What is a 4 x 4 curriculum?
Students take four courses at four credits each versus the previous five courses at three credits each. Semester credit hours are counted toward graduation instead of courses. Fewer courses do not equal less work though, as students encounter a more focused and in-depth experience that is heavier on reading, writing, research, and various kinds of experiential learning.
Transitioning to a 4 x 4 curriculum wasn’t just a change in the number of credits and courses. Every course in every major and minor was re-assessed, institutional and distribution requirements were adapted and adjusted appropriately, and the changes were examined and approved by a college wide transition team and ultimately the president and the board.
- Out of the top 50 liberal arts colleges, 47 already have a 4 x 4 curriculum. With this major change, Merrimack has developed a very distinctive curriculum, one that also incorporates service learning, experiential learning and Augustinian values.
- Studies have shown that today’s students are better able to handle four courses than five. Learning outcomes are improved when they can spend more time studying and exploring four subjects in greater depth.

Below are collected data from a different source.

(* ===== verification/SimpleBreaker.v ===== *)
(** * The second circuit breaker: [backend/src/lib/circuit-breaker.ts]

    A simpler breaker (one success closes it, the time of the last failure starts
    the timeout), and a simulation that shows when it agrees with the one of
    [CircuitBreaker.v]. *)

From S2P Require Import Prelude CircuitBreaker.

Module Simple.

Inductive CircuitState : Type := closed | open | half_open.

#[global] Instance CircuitState_eq_dec : EqDecision CircuitState.
Proof. solve_decision. Defined.

Record CircuitBreaker : Type := mkSimple {
  state : CircuitState;
  failureCount : Z;
  lastFailureTime : Z;
  failureThreshold : Z;
  resetTimeoutMs : Z;
}.

Definition newCircuitBreaker (failureThreshold resetTimeoutMs : Z) : CircuitBreaker :=
  mkSimple closed 0 0 failureThreshold resetTimeoutMs.

Definition set (cb : CircuitBreaker) (s : CircuitState) (f t : Z) : CircuitBreaker :=
  mkSimple s f t (failureThreshold cb) (resetTimeoutMs cb).

(** Reading the state may move it. *)
Definition getState (now : Z) (cb : CircuitBreaker) : CircuitBreaker * CircuitState :=
  let cb' := match state cb with
             | open => if now - lastFailureTime cb >=? resetTimeoutMs cb
                       then set cb half_open (failureCount cb) (lastFailureTime cb) else cb
             | _ => cb
             end in
  (cb', state cb').

Definition recordSuccess (cb : CircuitBreaker) : CircuitBreaker :=
  match state cb with
  | half_open => set cb closed 0 (lastFailureTime cb)
  | _ => set cb (state cb) 0 (lastFailureTime cb)
  end.

Definition recordFailure (now : Z) (cb : CircuitBreaker) : CircuitBreaker :=
  let failureCount' := failureCount cb + 1 in
  match state cb with
  | half_open => set cb open failureCount' now
  | _ => if failureCount' >=? failureThreshold cb then set cb open failureCount' now
         else set cb (state cb) failureCount' now
  end.

Definition isAvailable (now : Z) (cb : CircuitBreaker) : CircuitBreaker * bool :=
  let '(cb', current) := getState now cb in
  (cb', bool_decide (current = closed) || bool_decide (current = half_open)).

Definition reset (cb : CircuitBreaker) : CircuitBreaker :=
  set cb closed 0 (lastFailureTime cb).

Definition defaultBreaker : CircuitBreaker := newCircuitBreaker 5 30000.

Inductive simple_error (E : Type) : Type :=
| BreakerOpen
| OperationError (e : E).
Arguments BreakerOpen {E}.
Arguments OperationError {E} e.

Definition withCircuitBreaker {W E A : Type}
    (operation : CircuitBreaker * W → CircuitBreaker * W * result E A)
    (t0 t1 : Z) (breaker : CircuitBreaker) (w : W) : CircuitBreaker * W * result (simple_error E) A :=
  let '(breaker, available) := isAvailable t0 breaker in
  if negb available then (breaker, w, Err BreakerOpen)
  else match operation (breaker, w) with
       | (b, w', Ok a) => (recordSuccess b, w', Ok a)
       | (b, w', Err e) => (recordFailure t1 b, w', Err (OperationError e))
       end.

Definition callOnce (cb : CircuitBreaker) (c : Z * Z * bool) : CircuitBreaker * bool :=
  let '(cb', _, r) := withCircuitBreaker (A := unit) (E := unit)
    (λ cw, (cw.1, cw.2, if c.2 then Ok tt else Err tt)) c.1.1 c.1.2 cb tt in
  (cb', match r with Err BreakerOpen => false | _ => true end).

Fixpoint callMany (cb : CircuitBreaker) (cs : list (Z * Z * bool)) : CircuitBreaker * list bool :=
  match cs with
  | [] => (cb, [])
  | c :: cs' =>
      let '(cb1, admitted) := callOnce cb c in
      let '(cb2, l) := callMany cb1 cs' in (cb2, admitted :: l)
  end.

(** The simulation relation between the two breakers. *)
Definition stateOf (s : Breaker.CircuitState) : CircuitState :=
  match s with Breaker.CLOSED => closed | Breaker.OPEN => open | Breaker.HALF_OPEN => half_open end.

Record sim (a : Breaker.CircuitBreaker) (b : CircuitBreaker) : Prop := {
  sim_state : state b = stateOf (Breaker.state a);
  sim_count : Breaker.state a = Breaker.CLOSED → failureCount b = Breaker.failureCount a;
  sim_opened : Breaker.state a ≠ Breaker.CLOSED → Breaker.openedAt a = Some (lastFailureTime b);
  sim_threshold : failureThreshold b = Breaker.failureThreshold a;
  sim_cooldown : resetTimeoutMs b = Breaker.cooldownMs a;
  sim_success : Breaker.successThreshold a = 1;
  sim_successes : 0 ≤ Breaker.successCount a;
}.

(** Entering and settling a call preserve the simulation. *)
Lemma sim_enter a b now : sim a b → sim (Breaker.transitionIfCooldownElapsed now a) (getState now b).1.
Proof.
  intros [Hst Hc Ho Ht Hcd Hs Hn]. unfold Breaker.transitionIfCooldownElapsed, getState. rewrite Hst.
  destruct (Breaker.state a) eqn:Ha; cbn [stateOf fst]; try (constructor; rewrite ?Ha; done).
  rewrite (Ho ltac:(done)), Hcd.
  destruct (now - lastFailureTime b >=? Breaker.cooldownMs a); constructor; rewrite ?Ha; try done.
Qed.

Lemma sim_settle a b (ok : bool) now : sim a b → Breaker.state a ≠ Breaker.OPEN →
  sim (if ok then Breaker.onSuccess a else Breaker.onFailure now a)
      (if ok then recordSuccess b else recordFailure now b).
Proof.
  intros [Hst Hc Ho Ht Hcd Hs Hn] Hne.
  unfold Breaker.onSuccess, Breaker.onFailure, recordSuccess, recordFailure. rewrite Hst, Ht.
  destruct ok, (Breaker.state a) eqn:Ha; cbn [stateOf]; try (by constructor).
  - rewrite Hs, Z.geb_leb, (proj2 (Z.leb_le _ _)) by lia. by constructor.
  - rewrite (Hc eq_refl). cbv zeta.
    destruct (Breaker.failureCount a + 1 >=? Breaker.failureThreshold a); by constructor.
Qed.

Lemma sim_call a b c : sim a b →
  sim (Breaker.callOnce a c).1 (callOnce b c).1 ∧ (Breaker.callOnce a c).2 = (callOnce b c).2.
Proof.
  intros Hsim. pose proof (sim_enter a b c.1.1 Hsim) as He.
  unfold Breaker.callOnce, callOnce, Breaker.call, withCircuitBreaker, isAvailable, Breaker.alone.
  destruct (getState c.1.1 b) as [b1 s] eqn:Hg. cbn [fst] in He.
  assert (s = state b1) as -> by (unfold getState in Hg; congruence).
  pose proof (sim_state _ _ He) as Hst. cbv zeta. cbn [fst snd].
  destruct (Breaker.state (Breaker.transitionIfCooldownElapsed c.1.1 a)) eqn:Ha; rewrite Hst; cbn [stateOf].
  2: { by split. }
  all: pose proof (sim_settle _ _ c.2 c.1.2 He ltac:(by rewrite Ha)) as Hset; cbn; destruct c.2; by split.
Qed.

(** C28: The two breakers agree: configured alike, with a success threshold of one,
    they admit and refuse exactly the same calls of every sequential run, whatever
    the clock does, and end in the same state. *)
Theorem breakers_equivalent (a : Breaker.CircuitBreaker) (b : CircuitBreaker) (cs : list (Z * Z * bool)) :
  sim a b →
  (Breaker.callMany a cs).2 = (callMany b cs).2 ∧
  state (callMany b cs).1 = stateOf (Breaker.state (Breaker.callMany a cs).1).
Proof.
  revert a b. induction cs as [|c cs IH]; intros a b Hs; cbn [Breaker.callMany callMany].
  { split; [done|apply sim_state, Hs]. }
  destruct (sim_call a b c Hs) as [H1 H2].
  destruct (Breaker.callOnce a c) as [a1 r1], (callOnce b c) as [b1 r2]. cbn in *. subst.
  destruct (IH _ _ H1) as [H3 H4].
  destruct (Breaker.callMany a1 cs), (callMany b1 cs). cbn in *. by subst.
Qed.

(** A fresh or a reset breaker is available at once, and a breaker that has
    opened is unavailable until [resetTimeoutMs] after its last failure, however
    calls overlap: the operation is not run and the breaker does not move. *)
Theorem simple_availability (cb : CircuitBreaker) (now t : Z) :
  (isAvailable now (reset cb)).2 = true ∧
  (isAvailable now cb).2 = negb (bool_decide (state cb = open) && (now - lastFailureTime cb <? resetTimeoutMs cb)) ∧
  ((isAvailable now cb).2 = false → (isAvailable now cb).1 = cb) ∧
  lastFailureTime (recordFailure t cb) = t ∧
  (state cb = half_open ∨ failureThreshold cb ≤ failureCount cb + 1 → state (recordFailure t cb) = open).
Proof.
  unfold isAvailable, getState, recordFailure, reset. cbn [state set]. split_and!.
  - done.
  - destruct (state cb) eqn:Hs; cbn; rewrite ?Hs; try done.
    rewrite Z.geb_leb. destruct (Z.leb_spec (resetTimeoutMs cb) (now - lastFailureTime cb)); cbn; rewrite ?Hs; cbn.
    + by rewrite (proj2 (Z.ltb_ge _ _)) by lia.
    + by rewrite (proj2 (Z.ltb_lt _ _)) by lia.
  - destruct (state cb) eqn:Hs; cbn; rewrite ?Hs; try done.
    destruct (now - lastFailureTime cb >=? resetTimeoutMs cb); done.
  - destruct (state cb); cbn; case_ifs; done.
  - intros H. cbv zeta. destruct (state cb) eqn:Hs; cbn; try done.
    all: rewrite Z.geb_leb, (proj2 (Z.leb_le _ _)); [done|destruct H; [done|lia]].
Qed.

Lemma breakers_equivalent_witness :
  sim (Breaker.newCircuitBreaker "rpc" {| Breaker.opt_failureThreshold := Some 2; Breaker.opt_successThreshold := Some 1;
         Breaker.opt_cooldownMs := None |}) (newCircuitBreaker 2 30000) ∧
  (callMany (newCircuitBreaker 2 30000) [(0, 1, false); (2, 3, false); (4, 5, true); (40000, 40001, true)]).2
  = [true; true; false; true].
Proof.
  assert (Hs : sim (Breaker.newCircuitBreaker "rpc" {| Breaker.opt_failureThreshold := Some 2;
    Breaker.opt_successThreshold := Some 1; Breaker.opt_cooldownMs := None |}) (newCircuitBreaker 2 30000))
    by (constructor; done).
  split; [exact Hs|].
  destruct (breakers_equivalent _ _ [(0, 1, false); (2, 3, false); (4, 5, true); (40000, 40001, true)] Hs) as [H _].
  rewrite <-H. reflexivity.
Defined.

Lemma simple_availability_witness :
  state (recordFailure 9 (mkSimple half_open 5 1 5 30000)) = open.
Proof. apply (simple_availability (mkSimple half_open 5 1 5 30000) 0 9). left. reflexivity. Defined.
End Simple.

Merrimack College’s policy on credit hours relies on federal regulation, which defines a credit hour as an amount of work represented in intended learning outcomes and verified by evidence of student achievement that is an institutional established equivalence that reasonably approximates not less than:
- One hour of classroom or direct faculty instruction and a minimum of two hours of out of class student work each week for approximately fifteen weeks for one semester or trimester hour of credit, or 10 to 12 weeks for one quarter hour of credit, or the equivalent amount of work over a different amount of time; or
- At least an equivalent amount of work as required in the above paragraph for other academic activities as established by the institution, including laboratory work, internships, practica, studio work, and other academic work leading to the award of credit hours.